I think Ultima Online is probably the ultimate in terms of powers/skills customization.  There were no trees, only points values - and you could have any combination of any skills with any amount of points (below the per-skill cap) assigned to that skill.  The only other limit was that the total number of available points was capped.  You could have (IIRC) 7 skills maxed (100 points), or 40 skills with 17 points each, or any combination in between.

For combat skills, you didn't even have to train (though most did), you could earn points in that skill through more-or-less normal gameplay.

For non-combat skills...  Lordy but I was glad there was a legal 3rd party macro/automation mod.  Non-combat skills could be a right pain in the butt to earn points in as you had to do/make specific things which varied by your current points in the skill.

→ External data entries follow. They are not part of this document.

(** X5: an IP the external service never locates stays out of the cache and
    out of the listing, through the whole loop and whatever else is looked
    up. *)
Theorem never_located_ip_stays_out (geo : list string -> string -> FetchResult)
    (k : string) (peerInfo : list PeerInfo) :
  neverLocates geo k ->
  forall (st : GeoState) (peers : list PeerInfo),
    GEOIP_CACHE st !! k = None ->
    Forall (fun p => addr p <> k) peers ->
    GEOIP_CACHE (overviewLoop geo peerInfo st peers).1 !! k = None
    /\ forall listed, (overviewLoop geo peerInfo st peers).2 = Some listed ->
         Forall (fun p => addr p <> k) listed.
Proof.
  intros Hgeo.
  induction peerInfo as [|peer rest IH]; intros st peers Hc Hp; simpl.
  - split; [exact Hc|]. intros listed [= <-]. exact Hp.
  - pose proof (peerAction_cases (GEOIP_CACHE st) peer) as Hcase.
    destruct (peerAction (GEOIP_CACHE st) peer) as [|p|ip'].
    + apply IH; assumption.
    + destruct Hcase as (_ & cached & Hcached & ->).
      apply IH; [exact Hc|]. apply Forall_app. split; [exact Hp|].
      constructor; [|constructor]. simpl. intros E. rewrite E, Hc in Hcached.
      discriminate.
    + destruct Hcase as (_ & Hip & Hnone).
      destruct (geo (lookups st) ip') as [|json] eqn:Hg; simpl.
      * split; [exact Hc | discriminate].
      * unfold onResponse. destruct (success json) eqn:Hs.
        -- assert (Hne : ip' <> k).
           { intros ->. specialize (Hgeo (lookups st)). rewrite Hg in Hgeo.
             congruence. }
           apply IH; simpl.
           ++ rewrite lookup_insert_ne by exact Hne. exact Hc.
           ++ apply Forall_app. split; [exact Hp|].
              constructor; [|constructor]. simpl. exact Hne.
        -- rewrite app_nil_r. apply IH; simpl; assumption.
Qed.

Lemma never_located_ip_stays_out_witness :
  neverLocates geoUnknown "1.1.1.1"
  /\ GEOIP_CACHE warmState !! "1.1.1.1"%string = None
  /\ GEOIP_CACHE (overviewLoop geoUnknown [otherPeer; publicPeer] warmState []).1
       !! "1.1.1.1"%string = None.
Proof.
  assert (H1 : neverLocates geoUnknown "1.1.1.1") by (intros issued; reflexivity).
  assert (H2 : GEOIP_CACHE warmState !! "1.1.1.1"%string = None) by reflexivity.
  split; [exact H1|]. split; [exact H2|].
  assert (H3 : Forall (fun p => addr p <> "1.1.1.1"%string) []) by constructor.
  exact (proj1 (never_located_ip_stays_out geoUnknown "1.1.1.1"
                  [otherPeer; publicPeer] H1 warmState [] H2 H3)).
Defined.

(** *** The loop is one schedule of the interleaved model *)

Lemma run_one (P : Process) (e : Event) (Q : Process) :
  step P e Q -> run P [e] Q.
Proof. intros H. eapply run_step; [exact H | apply run_done]. Qed.

(** Run alone from a state, the loop of [overviewLoop] is a run of the step
    relation: it ends in the same cache and the same request outcome, and
    the lookups it logs are the [Fetch] events of the trace. *)
Theorem overviewLoop_is_a_run (geo : list string -> string -> FetchResult)
    (peerInfo : list PeerInfo) : forall (st : GeoState) (peers : list PeerInfo),
  exists tr,
    run (mkProcess (GEOIP_CACHE st) [Running peerInfo peers]) tr
        (mkProcess (GEOIP_CACHE (overviewLoop geo peerInfo st peers).1)
                   [outcomeRequest (overviewLoop geo peerInfo st peers).2])
    /\ lookups (overviewLoop geo peerInfo st peers).1
       = lookups st ++ fetchesOf tr.
Proof.
  induction peerInfo as [|peer rest IH]; intros st peers; simpl.
  - exists []. split; [apply run_done | simpl; rewrite app_nil_r; reflexivity].
  - destruct (peerAction (GEOIP_CACHE st) peer) as [|p|ip] eqn:Ha.
    + destruct (IH st peers) as (tr & Hrun & Hl).
      exists (Silent :: tr). split; [|exact Hl].
      eapply run_step; [|exact Hrun].
      exact (step_skip _ [Running (peer :: rest) peers] 0%nat peer rest peers
               eq_refl Ha).
    + destruct (IH st (peers ++ [p])) as (tr & Hrun & Hl).
      exists (Silent :: tr). split; [|exact Hl].
      eapply run_step; [|exact Hrun].
      exact (step_hit _ [Running (peer :: rest) peers] 0%nat peer rest peers p
               eq_refl Ha).
    + pose proof (step_lookup _ [Running (peer :: rest) peers] 0%nat peer rest
                    peers ip eq_refl Ha) as Hissue.
      destruct (geo (lookups st) ip) as [|json] eqn:Hg; simpl.
      * exists [Fetch ip; Silent]. split; [|reflexivity].
        eapply run_step; [exact Hissue|]. apply run_one.
        exact (step_throw _ [Awaiting peer ip rest peers] 0%nat peer ip rest
                 peers eq_refl).
      * destruct (onResponse (GEOIP_CACHE st) peer ip json)
          as [cache pushed] eqn:Ho.
        destruct (IH (mkGeoState cache (lookups st ++ [ip])) (peers ++ pushed))
          as (tr & Hrun & Hl).
        exists (Fetch ip :: Silent :: tr). split.
        -- eapply run_step; [exact Hissue|]. eapply run_step; [|exact Hrun].
           pose proof (step_json (GEOIP_CACHE st) [Awaiting peer ip rest peers]
                         0%nat peer ip rest peers json eq_refl) as Hj.
           rewrite Ho in Hj. exact Hj.
        -- rewrite Hl. simpl. rewrite <- app_assoc. reflexivity.
Qed.
(** ** Association screener *)



(** C7: on a frame with unique labels, whenever the screener returns (and
    it does unless the frame has no record), [rows] being the records of all
    pairs in generation order, the result is a rearrangement of the rows
    whose p-value is at most the threshold, and it is sorted by
    (first_col, second_col). *)
Theorem chi_square_test_output (chi2_sf : Q -> Z -> Q) (dataset : DataFrame)
    (p_value_threshold : Q) (n : nat) :
  NoDup (columns dataset) -> rectangular n dataset ->
  exists cat,
    extract_categorical_cols dataset = Ok cat /\
    match calculate_pair_wise_chi_square_test chi2_sf dataset p_value_threshold with
    | Ok out =>
        exists rows,
          mapM (chi_square_record chi2_sf cat) (combinations (columns cat) 2)
            = Ok rows /\
          Permutation out
            (filter (fun r => Qle_bool (p_value r) p_value_threshold) rows) /\
          (forall r, In r out <-> In r rows /\ (p_value r <= p_value_threshold)%Q) /\
          StronglySorted (fun a b => key_leb a b = true) out
    | Raise _ => n = 0
    end.
Proof.
  intros Hnd Hrect.
  pose proof (extract_categorical_cols_filter dataset Hnd) as Hcat.
  set (cat := filter _ dataset) in Hcat.
  exists cat. split; [exact Hcat|].
  unfold calculate_pair_wise_chi_square_test. rewrite Hcat. simpl.
  destruct (for_each _ _ _) as [out|e] eqn:Hloop.
  - destruct (for_each_chi_square_step_returns chi2_sf cat p_value_threshold
                _ _ _ Hloop) as [rows Hrows].
    destruct (for_each_chi_square_step chi2_sf cat p_value_threshold _ rows []
                Hrows (Sorted_nil _)) as [out' [Hout' [Hperm Hsorted]]].
    assert (out' = out) by congruence. subst out'. simpl in Hperm.
    exists rows. repeat split; trivial.
    + apply (Permutation_in _ Hperm) in H. apply filter_In in H. tauto.
    + apply (Permutation_in _ Hperm) in H. apply filter_In in H.
      apply Qle_bool_iff. tauto.
    + intros [Hr Hp]. apply (Permutation_in _ (Permutation_sym Hperm)).
      apply filter_In. split; trivial. now apply Qle_bool_iff.
    + now apply sorted_strongly.
  - destruct n as [|n']; [reflexivity|]. exfalso.
    destruct (chi_square_records_total chi2_sf cat (S n'))
      with (pairs := combinations (columns cat) 2) as [rows [Hrows _]].
    + now apply NoDup_columns_filter.
    + now apply rectangular_filter.
    + lia.
    + intros p. apply combinations_2_In.
    + destruct (for_each_chi_square_step chi2_sf cat p_value_threshold _ rows []
                  Hrows (Sorted_nil _)) as [out [Hout _]].
      congruence.
Qed.

Lemma chi_square_test_output_witness :
  exists cat,
    extract_categorical_cols test_data = Ok cat /\
    match calculate_pair_wise_chi_square_test (fun _ _ => 1 # 2)%Q test_data
            (1 # 20)%Q with
    | Ok out =>
        exists rows,
          mapM (chi_square_record (fun _ _ => 1 # 2)%Q cat)
               (combinations (columns cat) 2) = Ok rows /\
          Permutation out (filter (fun r => Qle_bool (p_value r) (1 # 20)%Q) rows) /\
          (forall r, In r out <-> In r rows /\ (p_value r <= 1 # 20)%Q) /\
          StronglySorted (fun a b => key_leb a b = true) out
    | Raise _ => 3 = 0
    end.
Proof.
  apply (chi_square_test_output (fun _ _ => 1 # 2)%Q test_data (1 # 20)%Q 3).
  - exact test_data_labels.
  - repeat constructor.
Defined.
(** C1: on an entity type whose fields [name] and [email] are both
    tagged with the index name "idx_name_email" ([email] also
    unique), [get_entity_indexes] raises [StopIteration] at the first
    of them instead of returning one merged Index, whatever the Index
    class names an index built without a name. *)
Theorem get_entity_indexes_named_raises :
  get_entity_indexes tableize default_name truthy Samples.contact =
  Raise StopIteration.
Proof.
  unfold get_entity_indexes.
  apply (indexes_loop_named_miss _ Samples.name_field _ [] "idx_name_email");
    reflexivity.
Qed.
End IndexProps.

End SchemaProps.

(** ** The storage interface's operations *)

Module StorageProps.
Import Py Schema Storage.

Section Props.
Context {Criteria Sort Params Answer : Type}.
Variable respond : Call Criteria Sort Params → Answer.
Variable _generate_query :
  EntityType → string → Extra → string * option Params.
Variable _sql_prefix : string.

Local Abbreviation World := (World Criteria Sort Params).
Local Abbreviation Call := (Call Criteria Sort Params).

Lemma hasattr_true e k : hasattr e k = true ↔ is_Some (e_attrs e !! k).
Proof. unfold hasattr. apply bool_decide_eq_true. Qed.

Lemma hasattr_false e k : hasattr e k = false ↔ e_attrs e !! k = None.
Proof.
  unfold hasattr. rewrite bool_decide_eq_false.
  by rewrite eq_None_not_Some.
Qed.

Lemma remove_unfold entity force (w : World) :
  remove respond entity force w =
  if hasattr entity "deleted_on" && negb force
  then let e' := setattr entity "deleted_on" (VTime (clock w)) in
       (e', logged w [CEnsureConnected; CUpdate e'])
  else (entity, logged w [CEnsureConnected; CRemove entity]).
Proof.
  unfold remove, logged, _check_prerequisites, _ensure_connected, _update,
    _remove, seq, bind, ret, call, datetime_now.
  destruct (hasattr entity "deleted_on" && negb force); simpl;
    by rewrite <- app_assoc.
Qed.

(** C4: on an entity with a ['deleted_on'] attribute, [remove] without
    [force] sets ['deleted_on'] to the current time and hands the
    entity to [_update], and [_remove] is not called; with [force], or
    on an entity without the attribute, it leaves the entity as it is
    and calls [_remove]. *)
Theorem remove_soft_unless_forced (entity : Entity) (force : bool) (w : World) :
  (hasattr entity "deleted_on" = true → force = false →
     let e' := setattr entity "deleted_on" (VTime (clock w)) in
     remove respond entity force w =
       (e', logged w [CEnsureConnected; CUpdate e'])
     ∧ e_attrs e' !! "deleted_on" = Some (VTime (clock w)))
  ∧ (force = true ∨ hasattr entity "deleted_on" = false →
     remove respond entity force w =
       (entity, logged w [CEnsureConnected; CRemove entity])).
Proof.
  split.
  - intros Hattr ->. simpl. rewrite remove_unfold, Hattr. simpl.
    split; [done|]. apply lookup_insert_eq.
  - intros H. rewrite remove_unfold.
    destruct H as [->| ->]; [|done].
    by rewrite andb_false_r.
Qed.
(** ** Relevance and lookup agree *)

(** C9.  On a glossary whose answers are all non-empty, the relevance filter
    is true exactly when the lookup on the same text returns a match, so no
    run of the handler reaches the generating branch: the model calls in the
    trace are those that were there before. *)
Theorem C9_generating_unreachable (kb : glossary) :
  answers_nonempty kb ->
  (forall text,
      is_construction_related kb text = true <->
      exists value,
        get_knowledge_answer kb text = Some value /\ value <> EmptyString) /\
  (forall corrector nlp submitted raw w,
      model_calls
        (trace (snd (submitted_handler kb corrector nlp submitted raw w)))
      = model_calls (trace w)).
Proof.
  intros Hne.
  assert (Hagree : forall text,
             is_construction_related kb text = true <->
             exists value,
               get_knowledge_answer kb text = Some value /\
               value <> EmptyString).
  { intros text. rewrite related_iff_answer. split.
    - destruct (get_knowledge_answer kb text) as [value|] eqn:Hget;
        [intros _ | intros H; now contradiction H].
      exists value. split; [reflexivity|].
      apply scan_items_answer_in in Hget. apply in_map_iff in Hget.
      destruct Hget as [entry [<- Hin]].
      unfold answers_nonempty in Hne. rewrite Forall_forall in Hne.
      now apply Hne.
    - intros [value [-> _]]. discriminate. }
  split; [exact Hagree|].
  intros corrector nlp submitted raw w.
  destruct (submitted && Py.truthy (Some raw)) eqn:Hgo.
  - apply andb_true_iff in Hgo. destruct Hgo as [-> Hraw].
    apply truthy_some in Hraw.
    rewrite (submitted_handler_cases kb corrector nlp raw w Hraw).
    destruct (corrector raw) as [corrected|e] eqn:Hc.
    + destruct (is_construction_related kb corrected) eqn:Hrel.
      * rewrite (compute_answer_related kb corrector nlp raw corrected w Hc Hrel).
        destruct (proj1 (Hagree corrected) Hrel) as [value [Hget Hval]].
        assert (Ht : Py.truthy (get_knowledge_answer kb corrected) = true).
        { rewrite Hget. now apply truthy_some. }
        destruct (generate_response_answered kb nlp corrected (history w)
                    (advised raw corrected w) Ht) as [value' [_ ->]].
        simpl. rewrite !model_calls_app. simpl. rewrite !app_nil_r.
        apply advised_model_calls.
      * rewrite (compute_answer_refused kb corrector nlp raw corrected w Hc Hrel).
        simpl. rewrite model_calls_app. simpl. apply app_nil_r.
    + now rewrite (compute_answer_corrector_raise kb corrector nlp raw w e Hc).
  - now rewrite (submitted_handler_idle kb corrector nlp submitted raw w Hgo).
Qed.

The SWG system was actually fairly similar.  There were something like 39 professions (classes), some combat, some non-combat.  Each had four different skill lines, consisting of four skills each of increasing level.  You had 250 points that could be used to acquire as many skills as you wanted from as many professions as you wanted (IIRC; there might have been a limit to the # of professions, but I know most of  my characters had 3-4).  Once you paid the initial point cost to learn the base profession, you could train as many of the four skill lines up as far as  you wanted, each skill requiring a certain type and amount of XP, and a point cost (all corresponding to that skill's level).  If you maxed all four lines, you could train a "master" skill, but mastering a profession was by no means required.  As I recall, the 250 points given was enough to max out two full professions and train about half of a third.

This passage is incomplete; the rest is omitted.